§ WHAT NEEDS TO BE DONE:
Exactly as they appear below, repeat the lines from the one with "(** [get_current_score]: [None]" through the one with "fold_left (fun m", and no others.

Source data:
----------

(** * Graphic score analyzer: page store, feature extractor and scan engine

    A shallow embedding of [graph_score.py]: the [ScoreManager] class, the
    [analyze_image] function and the interactive loop of [main], followed by
    the properties the specification states about them.

    Conventions.
    - Python [int] is [Z]; a finite Python [float] is modelled by [Q], an
      exact rational: rounding is not modelled. The one non-finite float
      the program produces, the [nan] returned by [np.mean] on an empty
      list, is explicit in [Py.float].
    - A Python exception is a [Raise] result.
    - OpenCV and numpy primitives whose results depend on pixel data
      (decoding, interpolation, SIFT detection, drawing, standard
      deviation, square root) are fields of an environment record [Env].
    - Rendering ([imshow], [putText], [print]) has no effect on the control
      state and is left out, except for the outline of the scan window,
      which is logged together with the OSC messages sent. *)

From Stdlib Require Import ZArith QArith Lia Lqa String List.
From stdpp Require Import gmap strings list.
Import ListNotations.
Open Scope Z_scope.

(** ** Python values and exceptions *)

Module Py.

Inductive exn :=
| IndexError
| ZeroDivisionError
| TypeError
| CvError.

Inductive result (A : Type) :=
| Ok (a : A)
| Raise (e : exn).
Arguments Ok {A} a.
Arguments Raise {A} e.

Definition bind {A B} (r : result A) (k : A -> result B) : result B :=
  match r with
  | Ok a => k a
  | Raise e => Raise e
  end.

(** [l[i]] on a Python list: a negative index counts from the end, any
    index outside [-len, len) raises [IndexError]. *)
Definition getitem {A} (l : list A) (i : Z) : result A :=
  let n := Z.of_nat (length l) in
  let j := if i <? 0 then i + n else i in
  if (0 <=? j) && (j <? n) then
    match l !! Z.to_nat j with
    | Some x => Ok x
    | None => Raise IndexError
    end
  else Raise IndexError.

(** A float: finite, or [nan]. *)
Inductive float :=
| NaN
| Fin (q : Q).

(** A number that is either an [int] or a [float]. *)
Inductive num :=
| Int (z : Z)
| Float (x : float).

(** The value of a number, when it has one. *)
Definition num_val (x : num) : option Q :=
  match x with
  | Int z => Some (inject_Z z)
  | Float (Fin q) => Some q
  | Float NaN => None
  end.

(** Truth value of a [str]: the empty string is false. *)
Definition truthy (s : string) : bool :=
  match s with
  | EmptyString => false
  | _ => true
  end.

End Py.
Import Py.

Notation "'let?' x := r 'in' k" := (Py.bind r (fun x => k))
  (at level 10, x name, r at level 100, k at level 200).

(** ** Images *)

Definition Pixel : Type := Z * Z * Z.

(** An array of shape [(shape0, shape1, 3)]: [shape0] rows, [shape1] columns. *)
Record Image := mkImage {
  shape0 : Z;
  shape1 : Z;
  data : Z -> Z -> Pixel
}.

(** [img[:, a:b]] for [0 <= a]: the bounds are clipped to the width. *)
Definition col_slice (img : Image) (a b : Z) : Image :=
  let lo := Z.min a (shape1 img) in
  let hi := Z.min b (shape1 img) in
  {| shape0 := shape0 img;
     shape1 := Z.max 0 (hi - lo);
     data := fun r c => data img r (c + lo) |}.

(** A SIFT keypoint: its position [pt] and its characteristic [size]. *)
Record KeyPoint := mkKeyPoint {
  pt : Q * Q;
  size : Q
}.

(** The primitives of OpenCV and numpy the program relies on. *)
Record Env := mkEnv {
  (** [cv2.imread]: [None] when the file cannot be read *)
  imread : string -> option Image;
  (** pixel values of [cv2.resize img (w, h)] *)
  resize_data : Image -> Z -> Z -> (Z -> Z -> Pixel);
  (** [sift.detectAndCompute] on the grayscale image: the keypoints *)
  detectAndCompute : Image -> list KeyPoint;
  (** [cv2.drawKeypoints] of one keypoint, in place *)
  drawKeypoints : Image -> KeyPoint -> bool -> Image;
  (** [cv2.bitwise_not] *)
  bitwise_not : Image -> Image;
  (** [gray.std()] *)
  gray_std : Image -> Q;
  (** [np.sqrt] *)
  np_sqrt : Q -> Q
}.

(** [cv2.resize img (w, h)]: an array of shape [(h, w, 3)]. *)
Definition resize (E : Env) (img : Image) (w h : Z) : Image :=
  {| shape0 := h; shape1 := w; data := resize_data E img w h |}.

(** ** The page store: class [ScoreManager] *)

(** An entry of [analyzed_pages]. *)
Record AnalysisData := mkAnalysisData {
  a_keypoints_image : Image;
  a_contrast : Q;
  a_object_count : Z;
  a_proximity : float;
  a_original_image : Image
}.

Record ScoreManager := mkScoreManager {
  scores : list (string * Q);
  current_index : Z;
  analyzed_pages : gmap Z AnalysisData;
  auto_scanning : bool
}.

Definition set_scores (l : list (string * Q)) (sm : ScoreManager) :=
  {| scores := l; current_index := current_index sm;
     analyzed_pages := analyzed_pages sm; auto_scanning := auto_scanning sm |}.

Definition set_current_index (i : Z) (sm : ScoreManager) :=
  {| scores := scores sm; current_index := i;
     analyzed_pages := analyzed_pages sm; auto_scanning := auto_scanning sm |}.

Definition set_analyzed_pages (m : gmap Z AnalysisData) (sm : ScoreManager) :=
  {| scores := scores sm; current_index := current_index sm;
     analyzed_pages := m; auto_scanning := auto_scanning sm |}.

(** [len(self.scores)] *)
Definition len_scores (sm : ScoreManager) : Z := Z.of_nat (length (scores sm)).

(** [__init__] *)
Definition init : ScoreManager :=
  {| scores := []; current_index := 0; analyzed_pages := ∅;
     auto_scanning := false |}.

(** [add_score]: [self.scores.append((path, float(duration)))] *)
Definition add_score (path : string) (duration : Q) (sm : ScoreManager)
  : ScoreManager :=
  set_scores (scores sm ++ [(path, duration)]) sm.

(** [remove_score]: inside the range, [pop(index)] and drop the cached
    analysis stored under that key; the cursor is left as it is. *)
Definition remove_score (index : Z) (sm : ScoreManager) : ScoreManager :=
  if (0 <=? index) && (index <? len_scores sm) then
    set_analyzed_pages (delete index (analyzed_pages sm))
      (set_scores (delete (Z.to_nat index) (scores sm)) sm)
  else sm.

(** [get_current_score]: [None] stands for the pair [(None, None)]. *)
Definition get_current_score (sm : ScoreManager)
  : result (option (string * Q)) :=
  match scores sm with
  | [] => Ok None
  | _ => let? p := getitem (scores sm) (current_index sm) in Ok (Some p)
  end.

(** [get_total_duration]: [sum] starts from [0] and adds from the left. *)
Definition get_total_duration (sm : ScoreManager) : Q :=
  fold_left (fun acc p => (acc + snd p)%Q) (scores sm) 0%Q.

Definition store_analysis (index : Z) (d : AnalysisData) (sm : ScoreManager) :=
  set_analyzed_pages (<[index := d]> (analyzed_pages sm)) sm.

Definition get_analysis (index : Z) (sm : ScoreManager) : option AnalysisData :=
  analyzed_pages sm !! index.

Definition has_next_score (sm : ScoreManager) : bool :=
  (1 <? len_scores sm) && (current_index sm <? len_scores sm - 1).

(** [next_score] and [previous_score] return the store after the call and
    the value returned. Python's [%] with a positive modulus is [Z.modulo]. *)
Definition next_score (sm : ScoreManager)
  : ScoreManager * result (option (string * Q)) :=
  match scores sm with
  | [] => (sm, Ok None)
  | _ =>
    let sm' := set_current_index ((current_index sm + 1) `mod` len_scores sm) sm in
    (sm', get_current_score sm')
  end.

Definition previous_score (sm : ScoreManager)
  : ScoreManager * result (option (string * Q)) :=
  match scores sm with
  | [] => (sm, Ok None)
  | _ =>
    let sm' := set_current_index ((current_index sm - 1) `mod` len_scores sm) sm in
    (sm', get_current_score sm')
  end.

(** ** The feature extractor: [analyze_image] *)

(** [min(l)] and [max(l)] on a list with first element [x]: the first
    extremal element is kept. *)
Definition py_min (x : Q) (l : list Q) : Q :=
  fold_left (fun m y => if Qle_bool m y then m else y) l x.
Lemma summary_figures_are_within_the_samples_witness :
  let values := [12; 7; 30; 7; 19] in
  let summary := asSummary values in
  isSample values (p50 summary)
  /\ isSample values (p95 summary)
  /\ isGreatest values (max summary)
  /\ exists least,
       isLeast values least
       /\ least <= p50 summary <= max summary
       /\ least <= p95 summary <= max summary
       /\ least <= avg summary <= max summary.
Proof.
  apply (summary_figures_are_within_the_samples [12; 7; 30; 7; 19]).
  discriminate.
Defined.

End LatencyFacts.

Module TrayFacts.

Import DingoFlowApp Commands TrayController TraySpec.
Import SliceSpec InjectFacts FrameFacts.




Section Growth.

Variable log10 : float -> float.
Variable options : DingoFlowLatencyOptions.
Variable deps : Deps.
Variable world : Z -> SliceEnv.
Variable base : list Effect.








End Growth.

Section Menu.

Variable log10 : float -> float.
Variable options : DingoFlowLatencyOptions.
Variable deps : Deps.
Variable world : Z -> SliceEnv.







End Menu.


End TrayFacts.
(** What holds of every run of the loop: no callback is ever invoked; and
    [Shutdown] is either not called, or called once, with the 30 second
    context, and then the loop has returned what [Shutdown] returned. *)
Lemma WaitForSignal_loop_drains (os : OS) (g : GracefulUpgrader) (srv : Server) :
  forall (signalChan : list Signal) (n : nat),
    callbacks_of (trace (WaitForSignal_loop os g srv n signalChan)) = [] /\
    (shutdowns_of (trace (WaitForSignal_loop os g srv n signalChan)) = [] \/
     shutdowns_of (trace (WaitForSignal_loop os g srv n signalChan)) = [ctx30] /\
     outcome (WaitForSignal_loop os g srv n signalChan) = Done (Returned (srv_Shutdown srv ctx30))).
Proof.
  induction signalChan as [| sig rest IH]; intros n.
  - simpl. auto.
  - destruct (signal_cases sig) as [-> | [[Hhup Hterm] | (H1 & H2 & H3)]].
    + rewrite WaitForSignal_loop_reload.
      destruct (Reload_quiet os g n) as (Hc & Hs & _).
      destruct (outcome (Reload os g n)) as [[err |] | msg]; simpl;
        autorewrite with go; rewrite Hc, Hs; simpl.
      * exact (IH (S n)).
      * split; [destruct (srv_Shutdown srv ctx30); reflexivity |].
        right. split; [destruct (srv_Shutdown srv ctx30) |]; reflexivity.
      * auto.
    + destruct (WaitForSignal_loop_terminate os g srv n sig rest Hhup Hterm) as (Ho & Hs & Hc).
      auto.
    + rewrite (WaitForSignal_loop_ignored os g srv n sig rest H1 H2 H3). exact (IH n).
Qed.

Lemma WaitForSignal_drains (os : OS) (g : GracefulUpgrader) (srv : Server)
    (signalChan : list Signal) :
  callbacks_of (trace (WaitForSignal os g srv signalChan)) = [] /\
  (shutdowns_of (trace (WaitForSignal os g srv signalChan)) = [] \/
   shutdowns_of (trace (WaitForSignal os g srv signalChan)) = [ctx30] /\
   outcome (WaitForSignal os g srv signalChan) = Done (Returned (srv_Shutdown srv ctx30))).
Proof.
  unfold WaitForSignal. autorewrite with go. simpl.
  exact (WaitForSignal_loop_drains os g srv signalChan 0).
Qed.

(** [GracefulRun] never reaches the registry: whatever the signals, no
    callback is invoked. *)
Lemma GracefulRun_drains (os : OS) (e : Engine) (signalChan : list Signal) :
  callbacks_of (trace (GracefulRun os e signalChan)) = [] /\
  (shutdowns_of (trace (GracefulRun os e signalChan)) = [] \/
   shutdowns_of (trace (GracefulRun os e signalChan)) = [ctx30] /\
   outcome (GracefulRun os e signalChan) = Done (Returned (srv_Shutdown (server e) ctx30))).
Proof.
  unfold GracefulRun. autorewrite with go.
  destruct (Listen_quiet os (NewGracefulUpgrader os) "tcp" (port_address (Port (options e))))
    as [Hc Hs].
  rewrite Hc, Hs. simpl.
  destruct (outcome (Listen os (NewGracefulUpgrader os) "tcp" (port_address (Port (options e)))))
    as [[[l | err] g'] | msg]; simpl; auto.
  pose proof (WaitForSignal_drains os g' (server e) signalChan) as H.
  destruct (WaitForSignal os g' (server e) signalChan) as [o t]. exact H.
Qed.

Lemma GracefulServe_shutdowns (engine : Engine) (srv : Server) (sel : SelectCase) :
  shutdowns_of (trace (GracefulServe engine srv sel)) = [] \/
  shutdowns_of (trace (GracefulServe engine srv sel)) = [ctx30] /\
  outcome (GracefulServe engine srv sel) =
    Done (match srv_Shutdown srv ctx30 with
          | Some err => Some (fmt_Errorf "server shutdown error" err)
          | None => None
          end).
Proof.
  destruct sel as [sig | err]; [| left; reflexivity].
  destruct (range_call_outcome (shutdownCallbacks engine)) as [Hdone | [msg Hp]].
  - right.
    destruct (GracefulServe_quit_trace engine srv sig Hdone) as (after & Ht & _ & Hs & Ho).
    split; [| exact Ho].
    rewrite Ht. autorewrite with go. simpl. rewrite range_call_shutdowns, Hs. reflexivity.
  - left. apply GracefulServe_panicking_callback. rewrite Hp. discriminate.
Qed.

(** X24.  A reload signal whose [Reload] returns an error: the loop logs
    "Failed to reload" with that error and goes on, with the same upgrader
    and server, to the signals that follow; with no further signal it is
    Running, blocked on the channel.  Handling the signal has called no
    [Shutdown] and has tried to start at most one process. *)
Theorem failed_reload_keeps_running :
  forall (os : OS) (g : GracefulUpgrader) (srv : Server) (n : nat)
         (rest : list Signal) (err : error),
    outcome (Reload os g n) = Done (Some err) ->
    WaitForSignal_loop os g srv n (SIGHUP :: rest) =
      (outcome (WaitForSignal_loop os g srv (S n) rest),
       trace (Reload os g n)
         ++ EvLog ErrorLevel "Failed to reload" [zap_Error err]
         :: trace (WaitForSignal_loop os g srv (S n) rest)) /\
    state_of (WaitForSignal_loop os g srv n [SIGHUP]) = Running /\
    shutdowns_of (trace (WaitForSignal_loop os g srv n [SIGHUP])) = [] /\
    length (spawns_of (trace (WaitForSignal_loop os g srv n [SIGHUP]))) <= 1.
Proof.
  intros os g srv n rest err Hfail.
  destruct (Reload_quiet os g n) as (_ & Hs & Hsp).
  split; [| split; [| split]].
  - rewrite WaitForSignal_loop_reload, Hfail. reflexivity.
  - unfold state_of. rewrite WaitForSignal_loop_reload, Hfail. reflexivity.
  - rewrite WaitForSignal_loop_reload, Hfail. simpl.
    autorewrite with go. rewrite Hs. reflexivity.
  - rewrite WaitForSignal_loop_reload, Hfail. simpl.
    autorewrite with go. simpl. rewrite app_nil_r. exact Hsp.
Qed.

Lemma failed_reload_keeps_running_witness :
  WaitForSignal_loop (with_failing_spawns linux 1) tcp_upgrader quick_server 0 [SIGHUP; SIGTERM] =
    (outcome (WaitForSignal_loop (with_failing_spawns linux 1) tcp_upgrader quick_server 1
                                 [SIGTERM]),
     trace (Reload (with_failing_spawns linux 1) tcp_upgrader 0)
       ++ EvLog ErrorLevel "Failed to reload"
            [zap_Error (fmt_Errorf "failed to start new process"
                          (errors_New "fork/exec: resource temporarily unavailable"))]
       :: trace (WaitForSignal_loop (with_failing_spawns linux 1) tcp_upgrader quick_server 1
                                    [SIGTERM])) /\
  state_of (WaitForSignal_loop (with_failing_spawns linux 1) tcp_upgrader quick_server 0 [SIGHUP])
    = Running /\
  shutdowns_of (trace (WaitForSignal_loop (with_failing_spawns linux 1) tcp_upgrader
                                          quick_server 0 [SIGHUP])) = [] /\
  length (spawns_of (trace (WaitForSignal_loop (with_failing_spawns linux 1) tcp_upgrader
                                               quick_server 0 [SIGHUP]))) <= 1.
Proof.
  apply (failed_reload_keeps_running (with_failing_spawns linux 1) tcp_upgrader quick_server 0
           [SIGTERM]
           (fmt_Errorf "failed to start new process"
              (errors_New "fork/exec: resource temporarily unavailable"))).
  reflexivity.
Defined.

----------

§ SOLVED EXERCISE:
(** [get_current_score]: [None] stands for the pair [(None, None)]. *)
Definition get_current_score (sm : ScoreManager)
  : result (option (string * Q)) :=
  match scores sm with
  | [] => Ok None
  | _ => let? p := getitem (scores sm) (current_index sm) in Ok (Some p)
  end.

(** [get_total_duration]: [sum] starts from [0] and adds from the left. *)
Definition get_total_duration (sm : ScoreManager) : Q :=
  fold_left (fun acc p => (acc + snd p)%Q) (scores sm) 0%Q.

Definition store_analysis (index : Z) (d : AnalysisData) (sm : ScoreManager) :=
  set_analyzed_pages (<[index := d]> (analyzed_pages sm)) sm.

Definition get_analysis (index : Z) (sm : ScoreManager) : option AnalysisData :=
  analyzed_pages sm !! index.

Definition has_next_score (sm : ScoreManager) : bool :=
  (1 <? len_scores sm) && (current_index sm <? len_scores sm - 1).

(** [next_score] and [previous_score] return the store after the call and
    the value returned. Python's [%] with a positive modulus is [Z.modulo]. *)
Definition next_score (sm : ScoreManager)
  : ScoreManager * result (option (string * Q)) :=
  match scores sm with
  | [] => (sm, Ok None)
  | _ =>
    let sm' := set_current_index ((current_index sm + 1) `mod` len_scores sm) sm in
    (sm', get_current_score sm')
  end.

Definition previous_score (sm : ScoreManager)
  : ScoreManager * result (option (string * Q)) :=
  match scores sm with
  | [] => (sm, Ok None)
  | _ =>
    let sm' := set_current_index ((current_index sm - 1) `mod` len_scores sm) sm in
    (sm', get_current_score sm')
  end.

(** ** The feature extractor: [analyze_image] *)

(** [min(l)] and [max(l)] on a list with first element [x]: the first
    extremal element is kept. *)
Definition py_min (x : Q) (l : list Q) : Q :=
  fold_left (fun m y => if Qle_bool m y then m else y) l x.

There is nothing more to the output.